サーバ&局(CA_Authority)証明書の作成
$ cd /etc/openvpn/easy-rsa/
$ source vars
$ ./clean-all
$ ./build-dh
$ ./pkitool --initca
$ ./pkitool --server server

(鍵は/etc/openvpn/easy-rsa/keys内に保存される)


TLSキーの作成
$ cd /etc/openvpn/easy-rsa/keys/
$ openvpn --genkey --secret ta.key

(TLS認証を/etc/openvpn/server.confで設定した時のみ。その場合はクライアント側でも設定必要。そうでない場合はta.keyは局・サーバ・クライアントで必要無し。)


作った証明書、キーを設定ディレクトリ(局:CA_Authority)にコピー。=>局は完成
$ sudo cp server.crt server.key ca.crt dh1024.pem ta.key /etc/openvpn/


サーバーの設定
先ず設定サンプルをコピー&解凍
$ sudo cp /usr/share/doc/openvpn/examples/sample-config-files/server.conf.gz /etc/openvpn/
$ sudo gzip -d /etc/openvpn/server.conf.gz

設定サンプルを編集(uncomment&edit)
$ sudo nano /etc/openvpn/server.conf

server 192.168.3.0 255.255.255.0  (OpenVPN内部のネットワークを指定。
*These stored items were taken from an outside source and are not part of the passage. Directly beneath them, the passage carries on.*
(* ===== verification/PyValues.v ===== *)
(** * Python's conversions of JSON values

    What the code does to a value that came out of [json.loads]: its truth, [int],
    [str] and [==].  Floating-point numbers are not among the values of [Json]. *)

From Stdlib Require Import Ascii.
From S2P Require Import Prelude Contracts.

(** ** [int] *)

Definition digit (c : ascii) : option Z :=
  let n := Z.of_nat (nat_of_ascii c) in
  if (48 <=? n) && (n <=? 57) then Some (n - 48) else None.

(** Decimal digits, with single underscores between them. *)
Fixpoint int_digits (acc : Z) (after_digit : bool) (l : list ascii) : option Z :=
  match l with
  | [] => if after_digit then Some acc else None
  | c :: l' =>
      match digit c with
      | Some d => int_digits (10 * acc + d) true l'
      | None => if after_digit && Ascii.eqb c "_" then int_digits acc false l' else None
      end
  end.

Definition int_of_text (s : string) : option Z :=
  match strip_chars (String.list_ascii_of_string s) with
  | c :: l => if Ascii.eqb c "-" then Z.opp <$> int_digits 0 false l
              else if Ascii.eqb c "+" then int_digits 0 false l
              else int_digits 0 false (c :: l)
  | [] => None
  end.

Definition py_int_text (s : string) : result Z :=
  match int_of_text s with
  | Some z => Ok z
  | None => Err (ValueError ("invalid literal for int() with base 10: " +:+ py_repr s))
  end.

Definition py_int (j : Json) : result Z :=
  match j with
  | JInt z => Ok z
  | JBool b => Ok (if b then 1 else 0)
  | JStr s => py_int_text s
  | JNull | JList _ | JObj _ => Err (TypeError "int() argument must be a string or a real number")
  end.

(** ** [bool], [a or b] *)

Definition py_truthy (j : Json) : bool :=
  match j with
  | JNull => false
  | JBool b => b
  | JInt z => negb (z =? 0)
  | JStr s => truthy s
  | JList l => match l with [] => false | _ => true end
  | JObj o => match o with [] => false | _ => true end
  end.
Definition py_or (o : option Json) (default : Json) : Json :=
  match o with Some j => if py_truthy j then j else default | None => default end.

(** ** Dictionaries: a key that is set again keeps its place *)

Fixpoint dict_set {A} (d : list (string * A)) (key : string) (value : A) : list (string * A) :=
  match d with
  | [] => [(key, value)]
  | (k, v) :: d' => if String.eqb k key then (k, value) :: d' else (k, v) :: dict_set d' key value
  end.
(** [{**d, **e}] *)
Definition dict_update {A} (d e : list (string * A)) : list (string * A) := foldl (λ d kv, dict_set d kv.1 kv.2) d e.
Fixpoint dict_get {A} (d : list (string * A)) (key : string) : option A :=
  match d with [] => None | (k, v) :: d' => if String.eqb k key then Some v else dict_get d' key end.

(** ** [repr] and [str] *)

Fixpoint py_repr_json (j : Json) : string :=
  match j with
  | JNull => "None"
  | JBool b => if b then "True" else "False"
  | JInt z => pretty z
  | JStr s => py_repr s
  | JList l => "[" +:+ py_join ", " (map py_repr_json l) +:+ "]"
  | JObj o => "{" +:+ py_join ", " (map (λ kv, py_repr kv.1 +:+ ": " +:+ py_repr_json kv.2) o) +:+ "}"
  end.
Definition py_str (j : Json) : string :=
  match j with JStr s => s | _ => py_repr_json j end.

(** ** [==]: a boolean is the number it counts as, an object is compared key by
    key whatever the order *)

Definition json_number (j : Json) : option Z :=
  match j with JInt z => Some z | JBool b => Some (if b then 1 else 0) | _ => None end.

Fixpoint py_eq (x y : Json) : bool :=
  match x, y with
  | JNull, JNull => true
  | JStr s, JStr t => String.eqb s t
  | JList l, JList m =>
      (fix eq_lists (l m : list Json) : bool :=
         match l, m with
         | [], [] => true
         | a :: l', b :: m' => py_eq a b && eq_lists l' m'
         | _, _ => false
         end) l m
  | JObj o, JObj p =>
      Nat.eqb (length o) (length p)
      && forallb (λ kv, match obj_get p kv.1 with Some v => py_eq kv.2 v | None => false end) o
  | _, _ =>
      match json_number x, json_number y with
      | Some a, Some b => a =? b
      | _, _ => false
      end
  end.

Example py_int_examples :
  map py_int [JStr " -1_000 "; JStr "+7"; JStr "1__0"; JBool true; JNull]
  = [Ok (-1000); Ok 7; Err (ValueError "invalid literal for int() with base 10: '1__0'"); Ok 1;
     Err (TypeError "int() argument must be a string or a real number")].
Proof. vm_compute. reflexivity. Qed.
Example py_str_example :
  py_str (JObj [("a", JList [JNull; JInt (-3)]); ("b", JStr "x")]) = "{'a': [None, -3], 'b': 'x'}".
Proof. vm_compute. reflexivity. Qed.
Example py_eq_examples :
  py_eq (JObj [("a", JInt 1); ("b", JNull)]) (JObj [("b", JNull); ("a", JBool true)]) = true
  ∧ py_eq (JStr "1") (JInt 1) = false ∧ py_eq (JList [JNull]) (JList []) = false.
Proof. by vm_compute. Qed.

(** Distinct keys on every level: what [json.loads] returns. *)
Fixpoint json_wf (j : Json) : Prop :=
  match j with
  | JList l => foldr (λ x acc, json_wf x ∧ acc) True l
  | JObj o => NoDup o.*1 ∧ foldr (λ kv acc, json_wf kv.2 ∧ acc) True o
  | _ => True
  end.

Lemma obj_get_In o k v : NoDup o.*1 → (k, v) ∈ o → obj_get o k = Some v.
Proof.
  induction o as [|[k' v'] o IH]; simpl; intros Hnd Hin; [by apply not_elem_of_nil in Hin|].
  apply NoDup_cons in Hnd as [Hk Hnd]. apply elem_of_cons in Hin as [[= -> ->]|Hin].
  - by rewrite String.eqb_refl.
  - destruct (String.eqb_spec k' k) as [->|]; [|by apply IH].
    exfalso. apply Hk, list_elem_of_fmap. by exists (k, v).
Qed.

(** Induction over the values inside lists and objects. *)
Lemma Json_ind' (P : Json → Prop) :
  P JNull → (∀ b, P (JBool b)) → (∀ z, P (JInt z)) → (∀ s, P (JStr s)) →
  (∀ l, (∀ x, x ∈ l → P x) → P (JList l)) →
  (∀ o, (∀ kv, kv ∈ o → P kv.2) → P (JObj o)) → ∀ j, P j.
Proof.
  intros Hn Hb Hi Hs Hl Ho. fix IH 1. intros [|b|z|s|l|o].
  - exact Hn.
  - apply Hb.
  - apply Hi.
  - apply Hs.
  - apply Hl. induction l as [|y l IHl]; intros x Hx; [destruct (not_elem_of_nil _ Hx)|].
    apply elem_of_cons in Hx as [->|Hx]; [apply (IH y)|exact (IHl _ Hx)].
  - apply Ho. induction o as [|[k y] o IHo]; intros kv Hx; [destruct (not_elem_of_nil _ Hx)|].
    apply elem_of_cons in Hx as [->|Hx]; [apply (IH y)|exact (IHo _ Hx)].
Qed.

Lemma py_eq_refl j : json_wf j → py_eq j j = true.
Proof.
  induction j as [| | | |l IH|o IH] using Json_ind'; simpl; intros Hwf.
  - done.
  - by destruct b.
  - by rewrite Z.eqb_refl.
  - apply String.eqb_refl.
  - induction l as [|x l IHl]; [done|]. destruct Hwf as [Hx Hl].
    rewrite (IH x) by (by left || done). simpl. apply IHl; [|done].
    intros y Hy. apply IH. by right.
  - rewrite Nat.eqb_refl. simpl. destruct Hwf as [Hnd Hwf].
    apply forallb_forall. intros [k v] Hin%list_elem_of_In. simpl.
    rewrite (obj_get_In o k v) by done. apply (IH (k, v)); [done|].
    clear IH Hnd. induction o as [|[k' v'] o IHo]; [by apply not_elem_of_nil in Hin|].
    destruct Hwf as [Hv Hwf]. apply elem_of_cons in Hin as [[= -> ->]|Hin]; [done|by apply IHo].
Qed.

#[global] Arguments py_eq : simpl never.

(** ** [json.dumps]

    ASCII text: quotes and backslashes are escaped, and so is everything outside the
    printable range, by its short escape or its code. *)
Definition json_char (c : ascii) : string :=
  let n := nat_of_ascii c in
  let bs := ascii_of_nat 92 in
  let short d := String bs (String d EmptyString) in
  if Nat.eqb n 34 || Nat.eqb n 92 then short c
  else if Nat.eqb n 10 then short "n"%char
  else if Nat.eqb n 13 then short "r"%char
  else if Nat.eqb n 9 then short "t"%char
  else if Nat.eqb n 8 then short "b"%char
  else if Nat.eqb n 12 then short "f"%char
  else if Nat.ltb n 32 || Nat.ltb 126 n
  then String bs ("u00" +:+ String (hex_digit (Nat.div n 16))
                              (String (hex_digit (Nat.modulo n 16)) EmptyString))
  else String c EmptyString.
Definition json_quote (s : string) : string :=
  let dq := ascii_of_nat 34 in
  String dq (foldr (λ c acc, json_char c +:+ acc) (String dq EmptyString) (String.list_ascii_of_string s)).

Fixpoint json_dumps (j : Json) : string :=
  match j with
  | JNull => "null"
  | JBool b => if b then "true" else "false"
  | JInt z => pretty z
  | JStr s => json_quote s
  | JList l => "[" +:+ py_join ", " (map json_dumps l) +:+ "]"
  | JObj o => "{" +:+ py_join ", " (map (λ kv, json_quote kv.1 +:+ ": " +:+ json_dumps kv.2) o) +:+ "}"
  end.

Example json_dumps_bundle :
  json_dumps (JObj [("a", JList [JStr "x"; JStr newline]); ("b", JInt (-2))])
  = String.concat (String (ascii_of_nat 34) EmptyString)
      ["{"; "a"; ": ["; "x"; ", "; String (ascii_of_nat 92) "n"; "], "; "b"; ": -2}"].
Proof. vm_compute. reflexivity. Qed.

(** [json.dumps(..., sort_keys=True, separators=(",", ":"))] *)
Fixpoint json_sorted (j : Json) : Json :=
  match j with
  | JList l => JList (map json_sorted l)
  | JObj o => JObj (merge_by (λ x y, String.leb x.1 y.1) (map (λ kv, (kv.1, json_sorted kv.2)) o))
  | _ => j
  end.
Fixpoint json_compact (j : Json) : string :=
  match j with
  | JNull => "null"
  | JBool b => if b then "true" else "false"
  | JInt z => pretty z
  | JStr s => json_quote s
  | JList l => "[" +:+ py_join "," (map json_compact l) +:+ "]"
  | JObj o => "{" +:+ py_join "," (map (λ kv, json_quote kv.1 +:+ ":" +:+ json_compact kv.2) o) +:+ "}"
  end.
Definition json_canonical (j : Json) : string := json_compact (json_sorted j).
デフォルトは10.8.0.0/24)
push "redirect-gateway def1 bypass-dhcp" (OpenVPNサーバをデフォルトゲートウェイ)
push "route 192.168.3.0 255.255.255.0"  (??上記が有れば必要ない筈??)

user nobody (セキュリティを高上)
group nogroup (セキュリティを高上)

mode server
tls-server    (TLS認証を設定する時のみ)
tls-auth ta.key 0 (TLS認証を設定する時のみ,クライアント側では反対の値「1」を設定)
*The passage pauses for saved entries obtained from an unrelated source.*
Lemma read_policy_merged d o :
  read_policy (JObj (_deep_merge (model_dump false d) (model_dump true o)))
  = Some (merge_policy d o).
Proof.
  unfold read_policy, read_obj.
  rewrite only_keys_deep_merge by apply model_dump_keys.
  do 2 (erewrite (read_opt_merged JInt);
    [ cbn [mbind option_bind] | done | done | apply model_dump_NoDup
    | unfold model_dump; get_field | unfold model_dump; get_field ]).
  read_section read_cpu read_cpu_merged. read_section read_memory read_memory_merged.
  read_section read_process read_process_merged. read_section read_network read_network_merged.
  read_section read_filesystem read_filesystem_merged. read_section read_logs read_logs_merged.
  read_section read_concurrency read_concurrency_merged. reflexivity.
Qed.

(** Setting a limit over a readable policy object. *)
Lemma read_policy_set_timeout x p t :
  read_policy (JObj x) = Some p →
  read_policy (JObj (obj_set x "timeout_seconds" (JInt t))) = Some (with_limits (Some t) None p).
Proof.
  unfold read_policy, read_obj. destruct (only_keys _ x) eqn:E; [|done].
  rewrite only_keys_set by done. unfold read_opt, read_default. rewrite !obj_get_set.
  cbn [String.eqb Ascii.eqb Bool.eqb as_int]. intros H.
  repeat (apply bind_Some in H as (? & Heq & H); simpl in *;
          first [rewrite Heq; simpl; clear Heq | clear Heq]).
  by injection H as <-.
Qed.
Lemma read_policy_set_retries x p r :
  read_policy (JObj x) = Some p →
  read_policy (JObj (obj_set x "max_retries" (JInt r))) = Some (with_limits None (Some r) p).
Proof.
  unfold read_policy, read_obj. destruct (only_keys _ x) eqn:E; [|done].
  rewrite only_keys_set by done. unfold read_opt, read_default. rewrite !obj_get_set.
  cbn [String.eqb Ascii.eqb Bool.eqb as_int]. intros H.
  repeat (apply bind_Some in H as (? & Heq & H); simpl in *;
          first [rewrite Heq; simpl; clear Heq | clear Heq]).
  by injection H as <-.
Qed.

Lemma read_merged_dump s kind timeout retries :
  read_policy (JObj (merged_dump s kind timeout retries))
  = Some (with_limits timeout retries
            (merge_policy (defaults s) (default default_policy (goblins s !! kind)))).
Proof.
  unfold merged_dump.
  pose proof (read_policy_merged (defaults s) (default default_policy (goblins s !! kind))) as H.
  destruct timeout as [t|]; [apply (read_policy_set_timeout _ _ t) in H|];
    (destruct retries as [r|]; [apply (read_policy_set_retries _ _ r) in H|]); exact H.
Qed.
;client-to-client (クライアント同士の通信を無効化,uncommentで有効化)
cipher AES-128-CBC (暗号化を指定、クライアント側も同じ設定必要。暗号化を強くすると速度が落ちる)

port 45678    (好みに合わせて)
proto udp    (tcpは遅い。但しクライアント側がtcpのみの時はtcpに変更)
dev tun     (tapプロトコルを使うときは変更)
comp-lzo     (圧縮を掛けると通信速度は向上、クライアントのCPUが遅いと遅くなる。クライアント側で合わせる必要有り)

duplicate-cn    (1クライアント・アカウントで複数ログインを許す)

push "dhcp-option DNS 208.67.222.222" (openDNS:クライアント・ローカルのDNSを使わない場合)
push "dhcp-option DNS 8.8.8.8"    (google :クライアント・ローカルのDNSを使わない場合)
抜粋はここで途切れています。